Horses will behave aggressively for a number of reasons, such as:

  • if threatened or frightened

  • when in pain

  • if frustrated

  • as a result of artificially created social groupings (e.g. in a boarding facility)

  • as a result of inadequate early socialization

  • as a result of certain medical conditions or diseases

  • in an effort to control access to resources, which may be restricted, such as food, breeding partners, water, space etc.

Aggressive behaviour may be subtle, such as pinned ears, or kick threats. It may also take the form of more active behaviours, such as chasing, biting, kicking or striking. Humans are not as adept at reading horse behaviour as horses are, and therefore may be oblivious to subtle signs of aggressive behaviour.

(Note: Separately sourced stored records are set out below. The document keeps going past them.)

(* ===== verification/RaftReplication.v ===== *)
(** * Replication converges

    The exchange between a leader and one follower: the follower answers the
    leader's request, the leader handles the answer, and after a rejection it
    sends the request of an earlier index, as [retry_from] of [raft_node.cpp]
    chooses it from the conflict the follower reported.  From any reachable
    state of the cluster the exchange ends after finitely many rounds with the
    leader's log stored by the follower, however the two logs had diverged. *)

From Stdlib Require Import NArith ZArith Lia.
From stdpp Require Import base tactics numbers list gmap functions relations strings.
From S2P Require Import Prelude RaftTypes RaftLog RaftNode RaftBehaviour RaftInvariant.
From S2P Require Import RaftProtocol RaftSimulation RaftCluster RaftSafety.

Open Scope ftkv_scope.

Section answer.
Context {St E : Type} `{HSt : RaftStorage St} `{HSpec : !RaftStorageSpec St} `{HE : RandomEngine E}.
Abbreviation Node := (RaftNode St E).
Implicit Types (n f : Node) (q : AppendEntriesRequest) (a : AppendEntriesResponse).

(** ** The exchange *)

(** The last of the messages taken from a node that goes to a peer. *)
Definition latest (peer : NodeId) (ms : list Message) : option Message :=
  last (filter (fun m => to m = peer) ms).

Definition is_success (m : Message) : bool :=
  match rpc m with AppendResponse a => aer_success a | _ => false end.

(** What the leader hands to the network next for a peer. *)
Definition next_request (peer : NodeId) : M (Node * Node) (option Message) :=
  ms ← zoom fst (fun n nf => (n, nf.2)) take_messages; mret (latest peer ms).

(** The rounds that follow the request [m]; [true] when the follower accepted. *)
Fixpoint exchange (fuel : nat) (m : Message) : M (Node * Node) bool :=
  match fuel with
  | O => mret false
  | S fuel =>
    answer ← zoom snd (fun f nf => (nf.1, f)) (handle_request m);
    match answer with
    | None => mret false
    | Some a =>
      _ ← zoom fst (fun n nf => (n, nf.2)) (step a);
      if is_success a then mret true
      else
        next ← next_request (to m);
        match next with
        | Some m' => exchange fuel m'
        | None => mret false
        end
    end
  end.

(** A heartbeat of the leader and the rounds with [peer] it starts. *)
Definition catch_up (peer : NodeId) (elapsed : Z) (fuel : nat) : M (Node * Node) bool :=
  zoom fst (fun n nf => (n, nf.2)) (tick elapsed);;
  first ← next_request peer;
  match first with
  | Some m => exchange fuel m
  | None => mret false
  end.

Lemma wp_next_request peer n f (Q : option Message -> Node * Node -> Prop) X :
  Q (latest peer (outbox_ n)) (set_outbox_ [] n, f) -> wp (next_request peer) (n, f) Q X.
Proof. intros HQ. unfold next_request. wp_steps. apply wp_zoom. unfold take_messages. by wp_steps. Qed.

(** ** What the follower answers *)

Definition answered f q a : Prop :=
  aer_success a = true /\
    aer_match_index a = (ae_previous_log_index q + N.of_nat (length (ae_entries q)))%N \/
  aer_success a = false /\ reject_reason f q (aer_conflict_index a) (aer_conflict_term a).

Lemma reject_reason_frame f f1 q ci ct :
  log_ f1 = log_ f -> commit_index_ f1 = commit_index_ f ->
  reject_reason f1 q ci ct -> reject_reason f q ci ct.
Proof.
  intros Hl Hc Hr. destruct Hr as [Hs|e k Hp He Ht Hk|o a b [Hp1 Hp2] Ha Hb Hab Hle].
  - rewrite Hl. constructor. unfold last_log_index in *. by rewrite <- Hl.
  - econstructor; rewrite <- ?Hl; done.
  - eapply rr_committed; rewrite <- ?Hl, <- ?Hc; try done. split; by rewrite <- Hl.
Qed.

Aggression in horses towards humans is not a sign of dominance, or trying to maintain 'alpha' or 'head horse' status. While the belief that horse herds have linear hierarchies was debunked long-ago, it's a incorrect notion that sadly still persists. Numerous studies have shown that there is no one horse that makes all the decisions, or uses aggression to lead the others. What dominance is defined as, is a temporary relationship state between two animals to determine who will control access to a resource.

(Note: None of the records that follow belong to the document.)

(* ===== verification/RaftElection.v ===== *)
(** * A majority can elect a leader

    The exchange of an election: a node whose election timer runs out campaigns
    ([start_election_locked] of [raft_node.cpp]) and puts its request to some
    voters, each of which answers it.  When the voters and the candidate are a
    majority, none of them is ahead of the candidate in term or log, and saves
    succeed, the candidate leads the next term. *)

From Stdlib Require Import NArith ZArith Lia.
From stdpp Require Import base tactics numbers list gmap functions relations strings.
From S2P Require Import Prelude RaftTypes RaftLog RaftNode RaftBehaviour RaftInvariant.
From S2P Require Import RaftProtocol RaftSimulation RaftCluster RaftSafety RaftReplication.

Open Scope ftkv_scope.

Section election.
Context {St E : Type} `{HSt : RaftStorage St} `{HSpec : !RaftStorageSpec St} `{HE : RandomEngine E}.
Abbreviation Node := (RaftNode St E).
Implicit Types (n v : Node) (q : RequestVoteRequest).

(** ** The exchange *)

(** One voter answers [m], the candidate handles the answer. *)
Definition poll (m : Message) : M (Node * Node) bool :=
  answer ← zoom snd (fun v nv => (nv.1, v)) (handle_request m);
  match answer with
  | None => mret false
  | Some a => zoom fst (fun n nv => (n, nv.2)) (step a)
  end.

(** The voters in turn, each with the request of [ms] addressed to it. *)
Fixpoint collect (ms : list Message) (vs : list Node) : M Node (list Node) :=
  match vs with
  | [] => mret []
  | v :: vs =>
    v' ← match latest (node_id (config_ v)) ms with
         | Some m => with_follower v (poll m)
         | None => mret v
         end;
    vs' ← collect ms vs;
    mret (v' :: vs')
  end.

(** The timer runs out, then the voters are asked. *)
Definition run_election (elapsed : Z) (vs : list Node) : M Node (list Node) :=
  tick elapsed;; ms ← take_messages; collect ms vs.

(** ** The voter *)

Lemma voted_term v p st t r : current_term_ (voted v p st t r) = current_term_ v.
Proof. done. Qed.

Lemma outbox_term v o : current_term_ (set_outbox_ o v) = current_term_ v.
Proof. done. Qed.

Lemma grant_handle_request v m q :
  node_inv v -> rpc m = VoteRequest q -> to m = node_id (config_ v) -> from m ∈ peers (config_ v) ->
  rv_candidate_id q = from m -> is_u64 (rv_term q) -> (current_term_ v < rv_term q)%N ->
  candidate_current v q ->
  wp (handle_request m) v
    (fun r v' => r = Some (mkMessage (node_id (config_ v)) (from m) (VoteResponse (mkVoteResponse (rv_term q) true))) /\
       current_term_ v' = rv_term q)
    (fun x v' => broken_save x (storage_ v')).
Proof.
  intros Hv Hm Hto Hp Hid Hu Hlt Hcur. unfold handle_request. rewrite Hm. wp_steps.
  unfold step_locked. wp_steps. rewrite Hto, N.eqb_refl, peer_is_peer by done. cbn [negb orb].
  unfold message_term. rewrite Hm. destruct (inv_log v Hv) as (l & Hl & _).
  rewrite (proj2 (N.ltb_lt _ _) Hlt). cbn [when]. wp_steps.
  eapply wp_become_follower; [done|done|done|intros; lia| |by intros].
  intros _ t r st Hd Hv1. wp_steps. set (v1 := set_storage_ st _) in *.
  assert (config_ v1 = config_ v /\ log_ v1 = log_ v /\ outbox_ v1 = outbox_ v /\
    voted_for_ v1 = None /\ current_term_ v1 = rv_term q) as (Hcf & Hl1 & Ho & Hvf & Ht) by done.
  clearbody v1. apply (wp_request_vote v1 l); [done|by rewrite Hcf|by rewrite Hl1| | |by intros].
  - intros Hno. destruct Hno. split; [done|]. split; [by rewrite Ht|]. split; [by left|].
    destruct Hcur as (e & He & Hc). exists e. unfold last_log_index. by rewrite Hl1.
  - intros _ _ _ st' t' r' _ n1 _.
    assert (current_term_ n1 = rv_term q) as Ht1 by (unfold n1; by rewrite voted_term).
    clearbody n1. wp_steps. rewrite Ho, take_app_length, drop_app_length, extract_single.
    + apply wp_bind, wp_modify, wp_ret. split; [|by rewrite !outbox_term].
      unfold vote_answer. by rewrite Hcf, Ht.
    + unfold answers. rewrite Hm. simpl. by rewrite N.eqb_refl.
Qed.

(** ** The candidate *)

Definition no_op (T : Term) : LogEntry := mkEntry T [] true.

(** The election of term [T] after the voters [ps] were heard. *)
Record standing n0 T (ps : list NodeId) n : Prop := {
  sd_inv : node_inv n;
  sd_config : config_ n = config_ n0;
  sd_members : members_ n = members_ n0;
  sd_term : current_term_ n = T;
  sd_role :
    state_ n = leader /\ log_ n = log_ n0 ++ [no_op T] \/
    state_ n = candidate /\ log_ n = log_ n0 /\ (forall p, p ∈ ps -> p ∈ votes_received_ n) /\
      (length ps = 1 \/ (N.of_nat (size (votes_received_ n)) < quorum_size n)%N)
}.

Lemma standing_taken n0 T ps n : standing n0 T ps n -> standing n0 T ps (set_outbox_ [] n).
Proof. intros [? ? ? ? ?]. split; [by apply inv_sent|done..]. Qed.

Lemma become_leader_stands n0 T ps n :
  node_inv n -> config_ n = config_ n0 -> members_ n = members_ n0 -> current_term_ n = T ->
  log_ n = log_ n0 -> (N.of_nat (length (log_ n0)) < vector_max)%N ->
  wp become_leader_locked n (fun _ n' => standing n0 T ps n') (fun x n' => broken_save x (storage_ n')).
Proof.
  intros Hn Hcf Hme HT Hl Hlen. destruct (inv_log n Hn) as (l & Hl' & _).
  eapply (wp_become_leader n l); [done|done| |rewrite Hl; lia|by intros].
  intros nx mt rq st n1 ms r np _ _ _ Hmc Hn1 _.
  assert (state_ n1 = leader /\ log_ n1 = log_ n0 ++ [no_op T] /\ config_ n1 = config_ n0 /\
    members_ n1 = members_ n0 /\ current_term_ n1 = T) as (H1 & H2 & H3 & H4 & H5).
  { unfold no_op. rewrite <- Hl, <- HT, <- Hcf, <- Hme. destruct Hmc as [->|(c & _ & ->)]; by split_and!. }
  split; try done; [by apply inv_outbox|]. by left.
Qed.

Lemma count_vote n0 T ps n j :
  standing n0 T ps n -> ps <> [] -> j ∈ peers (config_ n0) -> is_u64 T ->
  (N.of_nat (length (log_ n0)) < vector_max)%N ->
  wp (step (mkMessage j (node_id (config_ n)) (VoteResponse (mkVoteResponse T true)))) n
    (fun _ n' => standing n0 T (j :: ps) n') (fun x n' => broken_save x (storage_ n')).
Proof.
  intros [Hn Hcf Hme HT Hrole] Hps Hj Hu Hlen. rewrite <- Hcf in Hj.
  unfold step, step_locked. wp_steps. cbn [to from rpc message_term].
  rewrite N.eqb_refl, peer_is_peer, HT, N.ltb_irrefl by done. cbn [negb orb when rvr_term]. wp_steps.
  apply wp_vote_response.
  - intros Hno. wp_steps. destruct Hrole as [Hlead|(Hst & _)]; [|by destruct Hno].
    split; try done. by left.
  - intros Hst _ _ n1. assert (node_inv n1) as Hn1 by (unfold n1; destruct Hn; by constructor).
    destruct Hrole as [[? _]|(_ & Hl & Hv & _)]; [congruence|]. split.
    + intros _. eapply wp_mono; [by apply (become_leader_stands n0 T (j :: ps))| |done].
      intros [] n2 Hs. by wp_steps.
    + intros Hlt. wp_steps. split; try done. right. split; [done|]. split; [done|]. split; [|by right].
      intros p [->|Hp]%elem_of_cons; unfold n1; node_simpl; [set_solver|].
      apply elem_of_union_r. by apply Hv.
Qed.

(** A voter the candidate can win over. *)
Record wins_over n0 q v : Prop := {
  wo_inv : node_inv v;
  wo_peer : node_id (config_ v) ∈ peers (config_ n0);
  wo_candidate : node_id (config_ n0) ∈ peers (config_ v);
  wo_term : (current_term_ v < rv_term q)%N;
  wo_log : candidate_current v q
}.

Definition ask n0 q (j : NodeId) : Message := mkMessage (node_id (config_ n0)) j (VoteRequest q).

Lemma broken_failed x (st : St) : broken_save x st -> save_failed (St := St) x.
Proof. intros [_ (ps & st0 & Hx)]. by exists ps, st0, st. Qed.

Horses may behave aggressively towards people if they feel threatened, or if they are trying to escape or avoid doing what the person wants them to do. They may also behave aggressively as a result of previous experience. For example, a person approaches with a bucket of grain, the horse pins their ears, the person puts the grain down and retreats. In such instances, it is critical to determine the original root cause of the aggressive behaviour and address that, rather than simply trying to suppress the current aggressive behaviour using punishment. A horse who behaves aggressively when a human approaches with grain may have an undiagnosed ulcer, or may be being fed in ways that cause physical and mental distress (i.e. set feedings, with periods of fasting in between) leading the horse to feel frustration. Punishment can only tell an animal what not to do, and it can't resolve the reason the behaviour occurred in the first place.

Resolving aggression in horses

Equine behaviourists and horse behaviour consultants take a multi-pronged approach to resolving aggression: they determine and address why the behaviour is happening, they identify and address any factors that are maintaining the behaviour, and they teach the horse how they should behave instead. In some instances, the horse's owner or trainer may also need to change their behaviour, if it contributes to causing the horse to behave aggressively.

In general, it is not necessary to use punishment to address aggressive behaviour in horses. Using punishment is also not advised by animal behaviour specialists, as it can worsen aggressive behaviour, or create additional unwanted behaviour problems. Instead, equine behaviourists and horse behaviour consultants use effective - and horse-friendly - methods to successfully resolve even the most serious aggression cases.


Horses behaving aggressively are not only dangerous to be around, their behaviour usually also indicates a high level of stress and unhappiness. If your horse is behaving aggressively, first have your veterinarian rule out physical or medical reasons for the behaviour. Next, seek the help of a qualified equine behaviourist or horse behaviour consultant to help you safely resolve the issue.